Comment pouvons-nous corriger un modèle trop simple?
L’image de la figure 3, dans un certain sens, ne montre qu’une couche de notre problème. Il y a aussi une couche financière au système, qui inclut à la fois les niveaux d’endettement et le niveau des prix. Il y a aussi des améliorations à apporter au système quant à savoir qui obtient le bénéfice des produits énergétiques : est-ce l’élite du système, ou est-ce le travailleurs de base ? Si l’économie ne se développe pas très rapidement, un problème majeur est que les travailleurs au bas de la hiérarchie ont tendance à être évincés.
En bref, nous avons plusieurs dynamiques à l’œuvre, poussant l’économie vers l’effondrement, plutôt que simplement des ressources en voie d’épuisement :
- La dette a tendance à augmenter beaucoup plus rapidement que le PIB, d’autant plus que davantage de biens d’équipement sont ajoutés. La dette ajoutée tend à atteindre des rendements décroissants. Par conséquent, il devient de plus en plus difficile de rembourser la dette avec intérêt, ce qui crée un problème majeur pour le système financier.

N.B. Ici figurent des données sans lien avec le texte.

(** * fmzip serving pipeline: a shallow embedding of
      [fmzip/pipelines/utils.py] and [fmzip/pipelines/text_generation.py].

    Definitions:
    - [py]: the fragments of the Python runtime the sources rely on
      (exceptions, [str.split], [str.join], slicing, [range], and code that
      mutates a state and may raise);
    - [torch]: the part of [torch.nn.Module] the pipeline calls
      ([get_submodule], [named_modules], [__setattr__] with a module value);
    - [utils]: the GPU probe and [get_submodules];
    - [text_generation]: [_get_submodules] and [MixedPrecisionModel];
    - [as_stated]: the submodule triple in the words of its description;
    - [examples]: concrete machines, models and collaborators;
    - [binding]: the loop bodies of [generate] and the predicates used to
      speak about them;
    - [tree]: module trees with distinct, dot-free submodule names;
    - [generic]: the submodule helper over any attribute lookup;
    - [examples2], [requests]: two deltas of different widths, and the
      modules a request list asks to bind.

    Then the facts, in this order: strings and dictionaries, the GPU probe,
    the two submodule helpers, binding, [generate], [load_delta], names that
    do not resolve, names that resolve and the rows of the output, more on
    the GPU probe, module trees, the helper over any lookup, the failures
    of [generate] and how calls compose.

    Left out of the embedding: logging and timing ([logger.info], [timer]),
    the loading of the tokenizer and of the base model in [__init__], and
    the device a module lives on. *)

From stdpp Require Import gmap strings list fin_maps.
From Stdlib Require Import Ascii ZArith Lia.

Local Open Scope string_scope.
Local Open Scope list_scope.

(* ===================================================================== *)
(** ** Python runtime fragments *)
(* ===================================================================== *)
Module py.

(** The exceptions that can surface in the modelled code.  [ExternalError]
    stands for whatever an external collaborator (tokenizer, driver,
    checkpoint loader, forward pass) raises. *)
Inductive exn : Type :=
  | KeyError (key : string)
  | IndexError
  | AttributeError (item : string)
  | TypeError (name : string)
  | ExternalError (what : string).

Inductive result (A : Type) : Type :=
  | Ok (a : A)
  | Raise (e : exn).
Arguments Ok {A} a.
Arguments Raise {A} e.

Definition bind {A B} (r : result A) (k : A → result B) : result B :=
  match r with
  | Ok a => k a
  | Raise e => Raise e
  end.

Definition is_ok {A} (r : result A) : bool :=
  match r with Ok _ => true | Raise _ => false end.

(** [s.split(sep)] for a one-character separator: the fields between the
    occurrences of [sep]; never the empty list. *)
Fixpoint split (sep : Ascii.ascii) (s : string) : list string :=
  match s with
  | EmptyString => [EmptyString]
  | String c rest =>
      if decide (c = sep) then EmptyString :: split sep rest
      else match split sep rest with
           | field :: fields => String c field :: fields
           | [] => [String c EmptyString]
           end
  end.

(** [sep.join(l)]. *)
Fixpoint join (sep : string) (l : list string) : string :=
  match l with
  | [] => EmptyString
  | [x] => x
  | x :: rest => x +:+ sep +:+ join sep rest
  end.

(** [l[:-1]]: the slice that stops one before the end (empty on []). *)
Definition but_last {A} (l : list A) : list A := take (length l - 1) l.

(** [l[-1]]: raises [IndexError] on the empty list. *)
Definition item_last {A} (l : list A) : result A :=
  match last l with
  | Some x => Ok x
  | None => Raise IndexError
  end.

(** [list(range(n))]. *)
Definition range (n : nat) : list nat := seq 0 n.

(** The number of occurrences of a character. *)
Fixpoint count_char (c : Ascii.ascii) (s : string) : nat :=
  match s with
  | EmptyString => 0
  | String a rest => (if decide (a = c) then 1 else 0) + count_char c rest
  end.

Definition free_of (c : Ascii.ascii) (s : string) : Prop := count_char c s = 0.

(** Code that reads and writes a state of type [S] and may raise: a raised
    exception keeps the writes made before it. *)
Definition Exec (S A : Type) : Type := S → result A * S.

Definition ret {S A} (a : A) : Exec S A := λ s, (Ok a, s).

Definition lift {S A} (r : result A) : Exec S A := λ s, (r, s).

Definition and_then {S A B} (c : Exec S A) (k : A → Exec S B) : Exec S B :=
  λ s, match c s with
       | (Ok a, s') => k a s'
       | (Raise e, s') => (Raise e, s')
       end.

Definition gets {S A} (f : S → A) : Exec S A := λ s, (Ok (f s), s).

Definition modify {S} (f : S → S) : Exec S unit := λ s, (Ok tt, f s).

(** [for x in l: body(x)]. *)
Fixpoint for_each {S A} (l : list A) (body : A → Exec S unit) : Exec S unit :=
  match l with
  | [] => ret tt
  | x :: rest => and_then (body x) (λ _, for_each rest body)
  end.

End py.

- Le coût de l’extraction des ressources a tendance à augmenter en raison des rendements décroissants. Les salaires, en particulier des travailleurs ordinaires, sont loin d’augmenter aussi rapidement. Ces travailleurs ne peuvent plus se permettre d’acheter autant de maisons, de voitures, de motos, ou d’autres biens de consommation. Sans cette demande de biens de consommation fabriqués avec des ressources naturelles, les prix de vente de nombreux produits sont susceptibles de tomber en-dessous du coût de production. Ou bien les prix peuvent augmenter, puis retomber, causant des problèmes de défaut de remboursement de dette graves pour les producteurs de matières premières.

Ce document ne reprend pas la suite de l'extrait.